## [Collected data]
>>>>
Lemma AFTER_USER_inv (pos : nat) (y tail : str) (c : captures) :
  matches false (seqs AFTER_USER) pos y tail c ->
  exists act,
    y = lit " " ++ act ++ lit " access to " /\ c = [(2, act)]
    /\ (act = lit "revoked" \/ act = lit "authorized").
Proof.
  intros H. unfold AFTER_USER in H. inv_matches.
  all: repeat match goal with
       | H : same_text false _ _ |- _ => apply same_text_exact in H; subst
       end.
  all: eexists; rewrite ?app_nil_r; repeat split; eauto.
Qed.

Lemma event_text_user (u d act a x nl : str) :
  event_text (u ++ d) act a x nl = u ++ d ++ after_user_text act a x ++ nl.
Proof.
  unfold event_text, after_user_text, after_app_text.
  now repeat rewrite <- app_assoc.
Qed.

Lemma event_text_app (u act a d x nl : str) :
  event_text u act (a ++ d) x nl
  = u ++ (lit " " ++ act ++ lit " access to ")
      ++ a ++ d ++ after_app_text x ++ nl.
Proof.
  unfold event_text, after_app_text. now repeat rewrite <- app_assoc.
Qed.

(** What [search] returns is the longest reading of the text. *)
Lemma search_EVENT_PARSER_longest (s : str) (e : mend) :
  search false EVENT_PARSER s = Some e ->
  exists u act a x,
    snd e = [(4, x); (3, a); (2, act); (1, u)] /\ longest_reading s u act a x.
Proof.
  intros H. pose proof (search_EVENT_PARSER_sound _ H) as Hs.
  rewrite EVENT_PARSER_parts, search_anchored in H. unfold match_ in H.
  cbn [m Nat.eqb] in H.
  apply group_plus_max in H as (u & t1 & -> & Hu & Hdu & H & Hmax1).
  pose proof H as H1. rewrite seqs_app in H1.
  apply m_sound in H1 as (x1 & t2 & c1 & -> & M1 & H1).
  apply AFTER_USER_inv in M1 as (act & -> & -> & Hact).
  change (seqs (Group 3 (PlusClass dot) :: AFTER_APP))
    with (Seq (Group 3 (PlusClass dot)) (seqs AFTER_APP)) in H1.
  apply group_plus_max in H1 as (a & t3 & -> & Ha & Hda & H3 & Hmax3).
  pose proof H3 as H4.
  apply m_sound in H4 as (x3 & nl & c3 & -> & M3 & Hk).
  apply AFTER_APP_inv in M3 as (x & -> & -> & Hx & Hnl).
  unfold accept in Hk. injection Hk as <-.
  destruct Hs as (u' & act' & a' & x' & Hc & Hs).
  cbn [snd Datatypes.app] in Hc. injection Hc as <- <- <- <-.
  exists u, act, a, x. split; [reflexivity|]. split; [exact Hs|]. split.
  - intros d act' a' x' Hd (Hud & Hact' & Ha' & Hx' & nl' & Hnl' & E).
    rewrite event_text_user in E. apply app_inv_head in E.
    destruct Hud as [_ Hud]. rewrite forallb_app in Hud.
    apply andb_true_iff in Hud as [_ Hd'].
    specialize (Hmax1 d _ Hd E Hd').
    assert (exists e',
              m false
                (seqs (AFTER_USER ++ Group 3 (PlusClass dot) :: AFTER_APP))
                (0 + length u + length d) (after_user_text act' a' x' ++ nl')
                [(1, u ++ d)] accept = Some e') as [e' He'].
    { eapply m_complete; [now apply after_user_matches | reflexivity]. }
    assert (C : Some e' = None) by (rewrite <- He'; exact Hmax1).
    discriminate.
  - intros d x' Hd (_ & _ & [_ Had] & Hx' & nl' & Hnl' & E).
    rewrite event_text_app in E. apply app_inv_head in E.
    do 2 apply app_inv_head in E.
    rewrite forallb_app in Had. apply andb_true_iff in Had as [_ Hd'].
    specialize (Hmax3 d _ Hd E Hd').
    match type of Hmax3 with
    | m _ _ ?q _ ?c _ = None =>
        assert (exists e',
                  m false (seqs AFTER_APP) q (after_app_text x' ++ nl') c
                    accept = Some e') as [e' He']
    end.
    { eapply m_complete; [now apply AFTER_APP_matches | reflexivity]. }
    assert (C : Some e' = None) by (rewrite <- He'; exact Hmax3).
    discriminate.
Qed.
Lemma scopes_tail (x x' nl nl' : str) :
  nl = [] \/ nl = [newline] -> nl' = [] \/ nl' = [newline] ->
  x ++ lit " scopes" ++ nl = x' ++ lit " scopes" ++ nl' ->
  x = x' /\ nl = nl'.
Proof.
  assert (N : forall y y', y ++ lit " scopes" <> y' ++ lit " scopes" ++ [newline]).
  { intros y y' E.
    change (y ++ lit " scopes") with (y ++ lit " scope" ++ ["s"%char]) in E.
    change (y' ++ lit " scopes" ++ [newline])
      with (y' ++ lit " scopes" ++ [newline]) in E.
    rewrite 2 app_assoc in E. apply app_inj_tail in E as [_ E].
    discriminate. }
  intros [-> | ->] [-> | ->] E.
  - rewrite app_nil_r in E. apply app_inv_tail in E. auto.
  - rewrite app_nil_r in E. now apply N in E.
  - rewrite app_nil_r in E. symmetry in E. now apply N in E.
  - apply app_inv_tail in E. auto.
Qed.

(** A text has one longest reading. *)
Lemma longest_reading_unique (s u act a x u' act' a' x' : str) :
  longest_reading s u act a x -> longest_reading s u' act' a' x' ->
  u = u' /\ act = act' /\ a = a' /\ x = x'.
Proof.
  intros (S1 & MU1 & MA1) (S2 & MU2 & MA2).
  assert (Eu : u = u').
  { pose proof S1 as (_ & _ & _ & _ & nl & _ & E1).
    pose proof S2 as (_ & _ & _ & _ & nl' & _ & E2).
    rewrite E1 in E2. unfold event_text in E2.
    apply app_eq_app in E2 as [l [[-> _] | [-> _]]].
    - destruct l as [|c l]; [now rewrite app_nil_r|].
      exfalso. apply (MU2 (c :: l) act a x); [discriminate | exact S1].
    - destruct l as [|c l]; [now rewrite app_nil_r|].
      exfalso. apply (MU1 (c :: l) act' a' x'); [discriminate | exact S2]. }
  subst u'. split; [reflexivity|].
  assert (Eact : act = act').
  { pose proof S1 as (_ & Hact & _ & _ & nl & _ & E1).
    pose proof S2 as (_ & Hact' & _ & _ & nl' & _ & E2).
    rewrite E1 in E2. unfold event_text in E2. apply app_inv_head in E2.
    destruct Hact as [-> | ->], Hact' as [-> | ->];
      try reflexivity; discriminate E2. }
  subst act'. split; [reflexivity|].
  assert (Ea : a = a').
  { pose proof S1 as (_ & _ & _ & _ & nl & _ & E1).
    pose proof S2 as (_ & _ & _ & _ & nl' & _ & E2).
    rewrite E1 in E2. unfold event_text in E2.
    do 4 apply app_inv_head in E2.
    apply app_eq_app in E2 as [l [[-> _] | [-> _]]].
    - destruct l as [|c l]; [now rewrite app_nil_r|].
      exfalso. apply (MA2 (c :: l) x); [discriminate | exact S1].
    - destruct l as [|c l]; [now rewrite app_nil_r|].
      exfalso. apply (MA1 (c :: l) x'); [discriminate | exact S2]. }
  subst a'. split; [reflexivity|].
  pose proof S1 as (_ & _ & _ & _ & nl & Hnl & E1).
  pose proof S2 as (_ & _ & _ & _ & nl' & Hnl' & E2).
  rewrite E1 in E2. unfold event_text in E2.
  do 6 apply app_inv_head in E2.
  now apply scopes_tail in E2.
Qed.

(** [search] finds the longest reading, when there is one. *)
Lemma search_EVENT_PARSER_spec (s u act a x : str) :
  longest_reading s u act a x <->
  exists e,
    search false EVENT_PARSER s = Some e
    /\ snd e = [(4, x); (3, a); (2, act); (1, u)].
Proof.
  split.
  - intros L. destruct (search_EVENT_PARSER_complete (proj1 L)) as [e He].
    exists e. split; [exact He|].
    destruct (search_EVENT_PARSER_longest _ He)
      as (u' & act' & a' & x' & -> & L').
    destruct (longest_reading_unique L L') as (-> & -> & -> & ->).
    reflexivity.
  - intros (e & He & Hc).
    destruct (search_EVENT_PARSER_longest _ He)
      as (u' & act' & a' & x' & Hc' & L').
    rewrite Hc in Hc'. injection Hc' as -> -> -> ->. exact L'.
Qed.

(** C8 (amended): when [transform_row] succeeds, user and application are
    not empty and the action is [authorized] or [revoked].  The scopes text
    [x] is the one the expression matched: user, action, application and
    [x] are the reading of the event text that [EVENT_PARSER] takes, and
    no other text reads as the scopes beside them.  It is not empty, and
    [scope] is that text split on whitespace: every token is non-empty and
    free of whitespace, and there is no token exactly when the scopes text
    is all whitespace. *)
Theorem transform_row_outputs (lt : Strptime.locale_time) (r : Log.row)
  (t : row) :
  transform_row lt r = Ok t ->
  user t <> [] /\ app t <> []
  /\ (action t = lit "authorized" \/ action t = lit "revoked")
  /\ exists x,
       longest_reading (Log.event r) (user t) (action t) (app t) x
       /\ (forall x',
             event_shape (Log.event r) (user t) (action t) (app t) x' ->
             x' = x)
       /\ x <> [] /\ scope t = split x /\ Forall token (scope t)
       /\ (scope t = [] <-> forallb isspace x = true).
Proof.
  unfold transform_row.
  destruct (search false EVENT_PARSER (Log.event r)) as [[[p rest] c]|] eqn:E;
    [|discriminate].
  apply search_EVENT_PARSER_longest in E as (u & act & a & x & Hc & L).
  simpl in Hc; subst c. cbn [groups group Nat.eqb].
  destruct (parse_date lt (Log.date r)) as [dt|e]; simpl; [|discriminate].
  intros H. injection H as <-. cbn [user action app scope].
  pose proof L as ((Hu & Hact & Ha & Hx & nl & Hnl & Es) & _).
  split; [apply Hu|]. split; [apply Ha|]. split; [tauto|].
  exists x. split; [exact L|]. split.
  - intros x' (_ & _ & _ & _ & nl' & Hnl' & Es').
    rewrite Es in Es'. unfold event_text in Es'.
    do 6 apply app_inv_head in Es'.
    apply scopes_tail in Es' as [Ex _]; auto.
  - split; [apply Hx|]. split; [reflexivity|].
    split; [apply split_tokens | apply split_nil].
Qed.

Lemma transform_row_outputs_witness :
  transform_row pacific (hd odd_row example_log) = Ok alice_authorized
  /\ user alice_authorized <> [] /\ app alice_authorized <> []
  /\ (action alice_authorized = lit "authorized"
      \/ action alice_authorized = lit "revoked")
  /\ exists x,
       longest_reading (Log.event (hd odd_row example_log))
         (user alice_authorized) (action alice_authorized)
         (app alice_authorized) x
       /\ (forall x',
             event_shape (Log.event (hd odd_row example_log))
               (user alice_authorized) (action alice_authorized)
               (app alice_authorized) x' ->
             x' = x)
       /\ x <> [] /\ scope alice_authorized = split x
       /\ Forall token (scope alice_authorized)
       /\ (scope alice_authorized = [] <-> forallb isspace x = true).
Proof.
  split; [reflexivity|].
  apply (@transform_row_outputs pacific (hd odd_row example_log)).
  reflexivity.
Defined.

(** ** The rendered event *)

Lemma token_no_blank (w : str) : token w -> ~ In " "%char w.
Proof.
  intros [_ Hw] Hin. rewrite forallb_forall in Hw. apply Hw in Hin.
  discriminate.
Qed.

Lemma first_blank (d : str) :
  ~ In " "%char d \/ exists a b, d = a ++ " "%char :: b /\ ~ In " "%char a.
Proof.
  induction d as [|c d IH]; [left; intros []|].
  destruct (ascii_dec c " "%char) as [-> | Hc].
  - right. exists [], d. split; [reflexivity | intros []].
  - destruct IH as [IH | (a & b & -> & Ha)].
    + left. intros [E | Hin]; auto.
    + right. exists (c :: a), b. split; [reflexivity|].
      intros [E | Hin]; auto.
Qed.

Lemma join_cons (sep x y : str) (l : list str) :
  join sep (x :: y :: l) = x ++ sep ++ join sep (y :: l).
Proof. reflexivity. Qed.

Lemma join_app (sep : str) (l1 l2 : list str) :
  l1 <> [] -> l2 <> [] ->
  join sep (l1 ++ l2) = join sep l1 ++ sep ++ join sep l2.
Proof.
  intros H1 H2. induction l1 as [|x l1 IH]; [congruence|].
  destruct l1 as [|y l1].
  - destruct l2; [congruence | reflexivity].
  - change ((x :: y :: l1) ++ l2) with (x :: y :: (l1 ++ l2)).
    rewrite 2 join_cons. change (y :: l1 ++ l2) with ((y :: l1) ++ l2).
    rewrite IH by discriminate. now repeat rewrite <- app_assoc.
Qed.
<<<<
>>>>
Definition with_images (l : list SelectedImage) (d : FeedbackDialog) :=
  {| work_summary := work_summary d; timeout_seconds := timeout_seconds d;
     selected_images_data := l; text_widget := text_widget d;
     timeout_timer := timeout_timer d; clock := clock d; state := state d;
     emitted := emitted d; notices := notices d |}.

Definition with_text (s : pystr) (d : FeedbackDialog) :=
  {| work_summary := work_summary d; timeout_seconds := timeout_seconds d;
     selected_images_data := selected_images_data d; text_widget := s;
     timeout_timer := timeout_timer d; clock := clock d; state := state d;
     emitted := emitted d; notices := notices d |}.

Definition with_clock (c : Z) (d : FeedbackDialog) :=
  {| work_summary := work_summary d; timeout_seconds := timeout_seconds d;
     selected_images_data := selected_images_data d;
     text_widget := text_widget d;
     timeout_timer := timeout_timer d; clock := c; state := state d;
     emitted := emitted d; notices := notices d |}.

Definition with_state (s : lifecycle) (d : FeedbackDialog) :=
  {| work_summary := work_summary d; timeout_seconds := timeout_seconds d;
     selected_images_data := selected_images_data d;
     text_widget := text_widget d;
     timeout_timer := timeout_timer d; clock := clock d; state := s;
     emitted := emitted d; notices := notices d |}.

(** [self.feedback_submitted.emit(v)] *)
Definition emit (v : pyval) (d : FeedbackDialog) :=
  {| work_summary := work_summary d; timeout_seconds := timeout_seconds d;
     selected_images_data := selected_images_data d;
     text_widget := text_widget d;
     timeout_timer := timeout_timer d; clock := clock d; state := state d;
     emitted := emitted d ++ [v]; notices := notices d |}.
<<<<
## [WHAT THE TASK ASKS]
With the line holding "Lemma AFTER_USER_inv (pos" as the first and the line holding "in H; subst" as the last, set down that range of the entries above exactly, and nothing else.

## [SOLUTION TO THE PROBLEM]
Lemma AFTER_USER_inv (pos : nat) (y tail : str) (c : captures) :
  matches false (seqs AFTER_USER) pos y tail c ->
  exists act,
    y = lit " " ++ act ++ lit " access to " /\ c = [(2, act)]
    /\ (act = lit "revoked" \/ act = lit "authorized").
Proof.
  intros H. unfold AFTER_USER in H. inv_matches.
  all: repeat match goal with
       | H : same_text false _ _ |- _ => apply same_text_exact in H; subst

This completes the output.